AIM OF THE TASK: Work out how many lines below contain the word "true", then give that number alone.

Extracted records

(* ===== verification/CloudProvider.v ===== *)
(** * The configuration of the cloud: [GetCloudProviderFromClient]

    Where the configuration is read from and what the driver changes in it,
    in [pkg/azureutils/azure_disk_utils.go].  The secret, the file, the
    environment and the initialisation of the cloud provider are the operations
    of [ConfigSource]. *)
From stdpp Require Import gmap strings list.
From Stdlib Require Import ZArith Lia.
From S2P Require Import Prelude GoStrings GoErr Consts Util AzureTypes DiskUtils Cloud FileWatcher.
Local Open Scope string_scope.
Local Open Scope Z_scope.

(** azureconfig.Config: the fields the driver sets; the others come with the
    cloud that is made of it. *)
Record AzConfig := MkAzConfig {
  az_Location : string;
  az_UserAgent : string;
  az_ResourceManagerEndpoint : string;
  az_TenantID : string;
  az_AADClientID : string;
  az_AADFederatedTokenFile : string;
  az_UseFederatedWorkloadIdentityExtension : bool;
  az_AADClientCertPath : string;
  az_EnableMinimumRetryAfter : bool;
}.
Class ConfigSource (W : Type) := {
  LoadSecret : string → string → M W (option AzConfig);    (**r name and namespace *)
  LoadFile : string → M W (option AzConfig);
  LookupEnv : string → option string;
  config_watch :: FileWatch W;
  (** the cloud as far as it was initialised, and the error *)
  InitializeCloudFromConfig : AzConfig → bool → M W (CloudConfig * option gerr);
}.
Definition emptyCloud : CloudConfig := MkCloudConfig "" false "" "" "" None (λ _, "").

Record CloudOptions := MkCloudOptions {
  co_kubeClient : bool;
  co_secretName : string;
  co_secretNamespace : string;
  co_allowEmptyCloudConfig : bool;
  co_enableTrafficMgr : bool;
  co_enableMinimumRetryAfter : bool;
  co_trafficMgrPort : Z;
}.

Section provider.
  Context {W : Type} `{!ConfigSource W}.
Definition Getenv (k : string) : string := default "" (LookupEnv k).

  (** [azureutils/azure_disk_utils.go GetCloudProviderFromClient 206-245] What the
      driver sets in the configuration it was given. *)
Definition adjust_config (o : CloudOptions) (userAgent : string) (c : AzConfig) : AzConfig :=
  let tenant := Getenv "AZURE_TENANT_ID" in
  let client := Getenv "AZURE_CLIENT_ID" in
  let token := Getenv "AZURE_FEDERATED_TOKEN_FILE" in
  MkAzConfig (ToLower (ReplaceAll (az_Location c) " " "")) userAgent
    (if co_enableTrafficMgr o && (0 <? co_trafficMgrPort o)
     then "http://localhost:" +:+ Itoa (co_trafficMgrPort o) +:+ "/" else az_ResourceManagerEndpoint c)
    (if String.eqb tenant "" then az_TenantID c else tenant)
    (if String.eqb client "" then az_AADClientID c else client)
    (if String.eqb token "" then az_AADFederatedTokenFile c else token)
    (if String.eqb token "" then az_UseFederatedWorkloadIdentityExtension c else true)
    (az_AADClientCertPath c)
    (if co_enableMinimumRetryAfter o then true else az_EnableMinimumRetryAfter c).

  (** [azureutils/azure_disk_utils.go GetCloudProviderFromClient 154-198] The
      configuration and whether it came from the secret; the error of the last
      source that was tried. *)
Definition load_config (windows : bool) (o : CloudOptions) : M W (option AzConfig * bool * option gerr) :=
  let secret := co_kubeClient o && negb (String.eqb (co_secretName o) "")
                && negb (String.eqb (co_secretNamespace o) "") in
  let! r := if secret then try (LoadSecret (co_secretName o) (co_secretNamespace o)) else ret (inr None) in
  match r with
  | inr (Some c) => ret (Some c, true, None)
  | _ =>
      let env := Getenv consts.DefaultAzureCredentialFileEnv in
      let credFile := if String.eqb (TrimSpace env) "" then
                        if windows then consts.DefaultCredFilePathWindows else consts.DefaultCredFilePathLinux
                      else env in
      let! r := try (LoadFile credFile) in
      match r with
      | inr c => ret (c, false, None)
      | inl e => ret (None, false, Some e)
      end
  end.

  (** [azureutils/azure_disk_utils.go GetCloudProviderFromClient] A failure to watch
      the certificate or to initialise the cloud is only logged: the cloud comes
      back as it is then. *)
Definition GetCloudProviderFromClient (windows : bool) (o : CloudOptions) (userAgent : string)
    : M W CloudConfig :=
  let! (config, fromSecret, err) := load_config windows o in
  match config with
  | None =>
      if co_allowEmptyCloudConfig o then ret emptyCloud
      else fail (ENew ("no cloud config provided, error: "
                       +:+ match err with Some e => Error e | None => "<nil>" end))
  | Some c =>
      let c := adjust_config o userAgent c in
      let! _ := if (0 <? strlen (az_AADClientCertPath c))
                then let! _ := try (WatchFileForChanges (az_AADClientCertPath c)) in ret () else ret () in
      let! (cloud, _) := InitializeCloudFromConfig c fromSecret in ret cloud
  end.
End provider.
Lemma ensure_steps_ok n pv blob claim policy last s s' :
  ensure_steps others n pv blob claim policy last s = (Ok (), s') →
  ∃ blob' claim' s1, given_or_read pv consts.BlobURLAnnotation blob blob' s s1 ∧
    given_or_read pv consts.ClaimIdentifierAnnotation claim claim' s s1 ∧
    Moments.later kube_call others (ctrl s) (ctrl s1) ∧
    ∃ b c, ensure_attempt others pv blob' claim' policy s1 = (Ok (b, c, None), s').
Proof.
  revert blob claim last s. induction n as [|n IH]; intros blob claim last s Hs; [done|]. cbn in Hs.
  apply (dbind_later kube_call others) in Hs as ([[b c] [e|]] & s1 & L1 & Ha & Hs); [| |dmoves].
  - destruct (IsConflict e); [|done]. apply ensure_attempt_read in Ha as [Kb Kc].
    destruct (IH _ _ _ _ Hs) as (b' & c' & s2 & Hb & Hc & L2 & H2). exists b', c', s2.
    split_and!; [by eapply given_or_read_trans..|by trans (ctrl s1)|done].
  - injection Hs as <-. exists blob, claim, s. by repeat split; eauto.
Qed.

(** The annotations of a node-driven volume. *)
Definition qad_annotations : list string :=
  [consts.BlobURLAnnotation; consts.ClaimIdentifierAnnotation; consts.QADCachePolicyAnnotation;
   consts.AttachSequenceAnnotation].

(** C34. When a node-driven volume is annotated, the volume in the API server was read with
    or was given the blob URL and the claim identifier, neither of them empty (those of the
    request; where the request gives none, one that the volume was read with while the
    request ran), the caching policy, and an attach sequence that is "0" only on the
    first adoption: an existing sequence is kept.  Its other annotations are those it
    was read with. *)
Theorem ensureQADPVAnnotations_ok pvName blob claim policy s s' :
  policy ≠ "" →
  ensureQADPVAnnotations others pvName blob claim policy s = (Ok (), s') →
  ∃ pv m b c s1 s2, Moments.later kube_call others (ctrl s) (ctrl s1) ∧
    svc others (pv_Get pvName) s1 = (Ok pv, s2) ∧
    m !! consts.BlobURLAnnotation = Some b ∧ b ≠ "" ∧
    given_or_read pvName consts.BlobURLAnnotation blob b s s' ∧
    m !! consts.ClaimIdentifierAnnotation = Some c ∧ c ≠ "" ∧
    given_or_read pvName consts.ClaimIdentifierAnnotation claim c s s' ∧
    m !! consts.QADCachePolicyAnnotation = Some policy ∧
    m !! consts.AttachSequenceAnnotation =
      Some (default "0" (pv_Annotations pv !! consts.AttachSequenceAnnotation)) ∧
    (∀ k, k ∉ qad_annotations → m !! k = pv_Annotations pv !! k) ∧
    (m = pv_Annotations pv ∧ s' = s2 ∨
     svc others (pv_Update (set_pv_Annotations m pv)) s2 = (Ok (), s')).
Proof.
  intros Hpol. unfold ensureQADPVAnnotations. destruct (String.eqb pvName ""); [done|].
  intros (blob' & claim' & s1 & Hb & Hc & L & b0 & c0 & Ha)%ensure_steps_ok.
  pose proof (ensure_attempt_read _ _ _ _ _ _ _ _ _ Ha) as [Hb' Hc'].
  assert (L' : Moments.later kube_call others (ctrl s1) (ctrl s')) by (eapply dmoves_later; [|exact Ha]; dmoves).
  pose proof (given_or_read_trans _ _ _ _ _ _ _ _ L L' Hb Hb') as Gb.
  pose proof (given_or_read_trans _ _ _ _ _ _ _ _ L L' Hc Hc') as Gc. clear Hb Hc Hb' Hc' L'.
  unfold ensure_attempt in Ha. apply bind_ok in Ha as ([e|pv] & s2 & Hg & Ha); [done|].
  apply try_ok in Hg. cbv zeta in Ha.
  set (b := if String.eqb blob' "" then _ else _) in Ha.
  set (c := if String.eqb claim' "" then _ else _) in Ha.
  destruct (String.eqb_spec b "") as [|Hbn]; [done|]. destruct (String.eqb_spec c "") as [|Hcn]; [done|].
  cbn [orb] in Ha. clearbody b c. destruct (_ && _) eqn:Ecmp.
  - bool_split. injection Ha as <- <- <-. exists pv, (pv_Annotations pv), b, c, s1, s2.
    split_and!; try done; try (apply default_ne; [done..|]; done).
    + destruct (pv_Annotations pv !! consts.AttachSequenceAnnotation); done.
    + by left.
  - apply bind_ok in Ha as ([e|[]] & s3 & Hu & Ha); [done|]. injection Ha as <- <- <-.
    apply try_ok in Hu.
    match type of Hu with context [set_pv_Annotations ?m pv] => exists pv, m, b, c, s1, s2 end.
    split_and!; try done; [..|by right].
    all: rewrite ?lookup_insert_eq; try done.
    all: try (repeat (rewrite lookup_insert_ne by done); by rewrite ?lookup_insert_eq).
    intros k Hk. unfold qad_annotations in Hk. rewrite !not_elem_of_cons in Hk. destruct Hk as (?&?&?&?&_).
    by rewrite !lookup_insert_ne by done.
Qed.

TASK SOLUTION: 3